(* ===== verification/Sharing.v ===== *)
(** * Clause sharing

    [core/sat/sharing]: who gives its clauses to whom, and the blocks that
    [PainlessSolver] makes of its solvers.  A solver is a number, in the order
    of creation; a sharer is the list of its producers and that of its
    consumers.  What a sharer does with the clauses is outside. *)
From S2P Require Import Prelude.

(** Some solvers and, in a full block, the reducer. *)
Definition SolverBlock : Type := list nat * option nat.

Inductive SharingUnit :=
  | Solvers (sl : list nat)
  | Blocks (sbl : list SolverBlock).

Definition Sharer : Type := list nat * list nat.

(** [concat(a, b)]; [None] is the failed check. *)
Definition concat (a b : SharingUnit) : option SharingUnit :=
  match a, b with
  | Solvers sl, Solvers bsl => Some (Solvers (sl ++ bsl))
  | Blocks sbl, Blocks bsbl => Some (Blocks (sbl ++ bsbl))
  | _, _ => None
  end.

(** The solvers of a block, the reducer last. *)
Definition block_solvers (b : SolverBlock) : list nat := b.1 ++ option_list b.2.

Definition get_all_solvers (su : SharingUnit) : list nat :=
  match su with Solvers sl => sl | Blocks sbl => sbl ≫= block_solvers end.

Definition add_sharer (sharers : list Sharer) (prod cons : list nat) : list Sharer :=
  match prod, cons with
  | [], _ | _, [] => sharers
  | _, _ => sharers ++ [(prod, cons)]
  end.

Definition share_list (sharers : list Sharer) (sl : list nat) : list Sharer := add_sharer sharers sl sl.

(** The loop over the blocks: the reducer is a producer and, for its own block
    only, a consumer. *)
Definition share_blocks (sharers : list Sharer) (su : list SolverBlock) : list Sharer :=
  let consumers := su ≫= fst in
  foldl (λ sharers u, add_sharer sharers (u.1 ++ option_list u.2) (consumers ++ option_list u.2)) sharers su.

Definition share (sharers : list Sharer) (u : SharingUnit) : list Sharer :=
  match u with Solvers sl => share_list sharers sl | Blocks su => share_blocks sharers su end.

Inductive SharingDir := RIGHT | LEFT | BIDIR.

Definition share_right (sharers : list Sharer) (su1 su2 : SharingUnit) : list Sharer :=
  add_sharer sharers (get_all_solvers su1) (get_all_solvers su2).

Definition share_units (sharers : list Sharer) (su1 su2 : SharingUnit) (dir : SharingDir) : list Sharer :=
  let sharers := match dir with RIGHT | BIDIR => share_right sharers su1 su2 | LEFT => sharers end in
  match dir with LEFT | BIDIR => share_right sharers su2 su1 | RIGHT => sharers end.

(** ** The blocks of [PainlessSolver] *)

(** A block of [size] solvers, the first of them [solvers]. *)
Definition make_block (size solvers : Z) : SolverBlock :=
  if 1 <? size then (seq (Z.to_nat solvers) (Z.to_nat (size - 1)), Some (Z.to_nat (solvers + size - 1)))
  else ([Z.to_nat solvers], None).

Fixpoint make_blocks (n : nat) (cpus block_size solvers : Z) : list SolverBlock :=
  match n with
  | O => []
  | S n =>
      let cur_block_size := Z.min (cpus - solvers) block_size in
      let created := if 1 <? cur_block_size then cur_block_size else 1 in
      make_block cur_block_size solvers :: make_blocks n cpus block_size (solvers + created)
  end.

Definition painless_blocks (cpus block_size : Z) : list SolverBlock :=
  let block_left := Z.rem cpus block_size in
  let n_blocks := Z.quot cpus block_size + Z.b2z (0 <? block_left) in
  make_blocks (Z.to_nat n_blocks) cpus block_size 0.

(** ** Who learns from whom *)

Definition reaches (sharers : list Sharer) (x y : nat) : Prop := ∃ p c, (p, c) ∈ sharers ∧ x ∈ p ∧ y ∈ c.

Lemma reaches_add sharers p c x y : reaches (add_sharer sharers p c) x y ↔ reaches sharers x y ∨ (x ∈ p ∧ y ∈ c).
Proof.
  unfold add_sharer. destruct p as [| p0 p]; [split; [by left | intros [? | [H _]]; [done | by apply elem_of_nil in H]] |].
  destruct c as [| c0 c]; [split; [by left | intros [? | [_ H]]; [done | by apply elem_of_nil in H]] |].
  unfold reaches. setoid_rewrite elem_of_app. setoid_rewrite list_elem_of_singleton. split.
  - intros (p' & c' & [Hin | [= -> ->]] & Hx & Hy); [left; by exists p', c' | by right].
  - intros [(p' & c' & Hin & Hx & Hy) | [Hx Hy]]; [exists p', c'; auto | by exists (p0 :: p), (c0 :: c); auto].
Qed.

Lemma reaches_blocks su x y : reaches (share_blocks [] su) x y ↔
  ∃ b, b ∈ su ∧ x ∈ block_solvers b ∧ ((∃ b', b' ∈ su ∧ y ∈ b'.1) ∨ b.2 = Some y).
Proof.
  unfold share_blocks. set (consumers := su ≫= fst).
  assert (y ∈ consumers ↔ ∃ b', b' ∈ su ∧ y ∈ b'.1) as Hc.
  { unfold consumers. rewrite list_elem_of_bind. split; intros (b & ? & ?); by exists b. }
  setoid_rewrite <- Hc. clear Hc. clearbody consumers.
  assert (∀ sh, reaches (foldl (λ sharers u, add_sharer sharers (u.1 ++ option_list u.2) (consumers ++ option_list u.2)) sh su) x y ↔
    reaches sh x y ∨ ∃ b, b ∈ su ∧ x ∈ block_solvers b ∧ (y ∈ consumers ∨ b.2 = Some y)) as H.
  { induction su as [| b su IH]; intros sh; simpl.
    - split; [by left | intros [? | (b & Hb & _)]; [done | by apply elem_of_nil in Hb]].
    - rewrite IH, reaches_add. fold (block_solvers b).
      assert (y ∈ consumers ++ option_list b.2 ↔ y ∈ consumers ∨ b.2 = Some y) as ->.
      { rewrite elem_of_app. destruct b.2 as [r |]; simpl; [rewrite list_elem_of_singleton; intuition congruence |].
        rewrite elem_of_nil. intuition congruence. }
      setoid_rewrite elem_of_cons. split.
      + intros [[? | ?] | (b' & ? & ?)]; [by left | right; exists b; tauto | right; exists b'; tauto].
      + intros [? | (b' & [-> | ?] & ?)]; [by left; left | by left; right | right; by exists b']. }
  rewrite H. split; [intros [(p & c & Hin & _) | ?]; [by apply elem_of_nil in Hin | done] | by right].
Qed.

Lemma make_block_solvers size solvers : 0 <= solvers → 0 < size →
  block_solvers (make_block size solvers) = seq (Z.to_nat solvers) (Z.to_nat size).
Proof.
  intros H1 H2. unfold make_block, block_solvers. destruct (Z.ltb_spec 1 size); simpl.
  - replace (Z.to_nat size) with (S (Z.to_nat (size - 1))) by lia. rewrite seq_S. do 2 f_equal. lia.
  - replace (Z.to_nat size) with 1%nat by lia. done.
Qed.

Lemma make_blocks_spec n cpus bs : 0 < bs → ∀ solvers, 0 <= solvers →
  (Z.of_nat n - 1) * bs < cpus - solvers <= Z.of_nat n * bs →
  make_blocks n cpus bs solvers ≫= block_solvers = seq (Z.to_nat solvers) (Z.to_nat (cpus - solvers)) ∧
  Forall (λ b, Z.of_nat (length (block_solvers b)) <= bs) (make_blocks n cpus bs solvers).
Proof.
  intros Hbs. induction n as [| n IH]; intros solvers Hs Hn.
  { replace (Z.to_nat (cpus - solvers)) with 0%nat by lia. split; [done | apply Forall_nil_2]. }
  cbn [make_blocks]. cbv zeta. set (cur := Z.min (cpus - solvers) bs).
  destruct n as [| n].
  - assert (cur = cpus - solvers) as -> by (unfold cur; lia). cbn [make_blocks].
    rewrite bind_cons, make_block_solvers by lia. simpl. rewrite app_nil_r. split; [done |].
    apply Forall_singleton. rewrite make_block_solvers, length_seq by lia. lia.
  - assert (cur = bs) as -> by (unfold cur; lia).
    assert ((if 1 <? bs then bs else 1) = bs) as -> by (destruct (Z.ltb_spec 1 bs); lia).
    destruct (IH (solvers + bs)) as [E F]; [lia | lia |].
    rewrite bind_cons, make_block_solvers by lia. rewrite E. split.
    + replace (Z.to_nat (solvers + bs)) with (Z.to_nat solvers + Z.to_nat bs)%nat by lia.
      rewrite <- seq_app. f_equal. lia.
    + apply Forall_cons. split; [rewrite make_block_solvers, length_seq by lia; lia | exact F].
Qed.

(** C38. [PainlessSolver] creates exactly as many solvers as it may use threads,
    in blocks of at most the given size, each solver in one block; with sharing
    on, a solver that is not a reducer receives the clauses of every solver,
    and a reducer those of its own block and of no other. *)
Theorem painless_sharing cpus block_size : 0 < cpus → 0 < block_size →
  let bs := painless_blocks cpus block_size in
  get_all_solvers (Blocks bs) = seq 0 (Z.to_nat cpus) ∧
  Forall (λ b, Z.of_nat (length (block_solvers b)) <= block_size) bs ∧
  ∀ x y, reaches (share [] (Blocks bs)) x y ↔
    ∃ b, b ∈ bs ∧ x ∈ block_solvers b ∧ ((∃ b', b' ∈ bs ∧ y ∈ b'.1) ∨ b.2 = Some y).
Proof.
  intros Hc Hb. cbv zeta. assert (make_blocks (Z.to_nat (Z.quot cpus block_size + Z.b2z (0 <? Z.rem cpus block_size)))
    cpus block_size 0 = painless_blocks cpus block_size) as E by done.
  destruct (make_blocks_spec (Z.to_nat (Z.quot cpus block_size + Z.b2z (0 <? Z.rem cpus block_size))) cpus block_size
    Hb 0 ltac:(lia)) as [H1 H2].
  { rewrite Z.quot_div_nonneg, Z.rem_mod_nonneg by lia.
    pose proof (Z.div_mod cpus block_size ltac:(lia)) as Hd. pose proof (Z.mod_pos_bound cpus block_size Hb) as Hm.
    pose proof (Z.div_pos cpus block_size ltac:(lia) Hb) as Hq.
    rewrite Z2Nat.id by (destruct (Z.ltb_spec 0 (cpus mod block_size)); simpl; lia).
    destruct (Z.ltb_spec 0 (cpus mod block_size)); simpl; nia. }
  rewrite E in *. rewrite Z.sub_0_r in H1. split; [exact H1 |]. split; [exact H2 |]. intros x y. apply reaches_blocks.
Qed.

(** Five threads in blocks of two: (0, reducer 1), (2, reducer 3), (4). *)
Lemma painless_sharing_witness :
  painless_blocks 5 2 = [([0%nat], Some 1%nat); ([2%nat], Some 3%nat); ([4%nat], None)] ∧
  get_all_solvers (Blocks (painless_blocks 5 2)) = seq 0 (Z.to_nat 5).
Proof.
  split; [reflexivity |]. destruct (painless_sharing 5 2) as [E _]; [lia | lia | exact E].
Defined.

Problem statement: Each line from the top of the records through the one with "From S2P Require Import Prelude." should be returned exactly. Leave out everything else.

Solved exercise:
(* ===== verification/Sharing.v ===== *)
(** * Clause sharing

    [core/sat/sharing]: who gives its clauses to whom, and the blocks that
    [PainlessSolver] makes of its solvers.  A solver is a number, in the order
    of creation; a sharer is the list of its producers and that of its
    consumers.  What a sharer does with the clauses is outside. *)
From S2P Require Import Prelude.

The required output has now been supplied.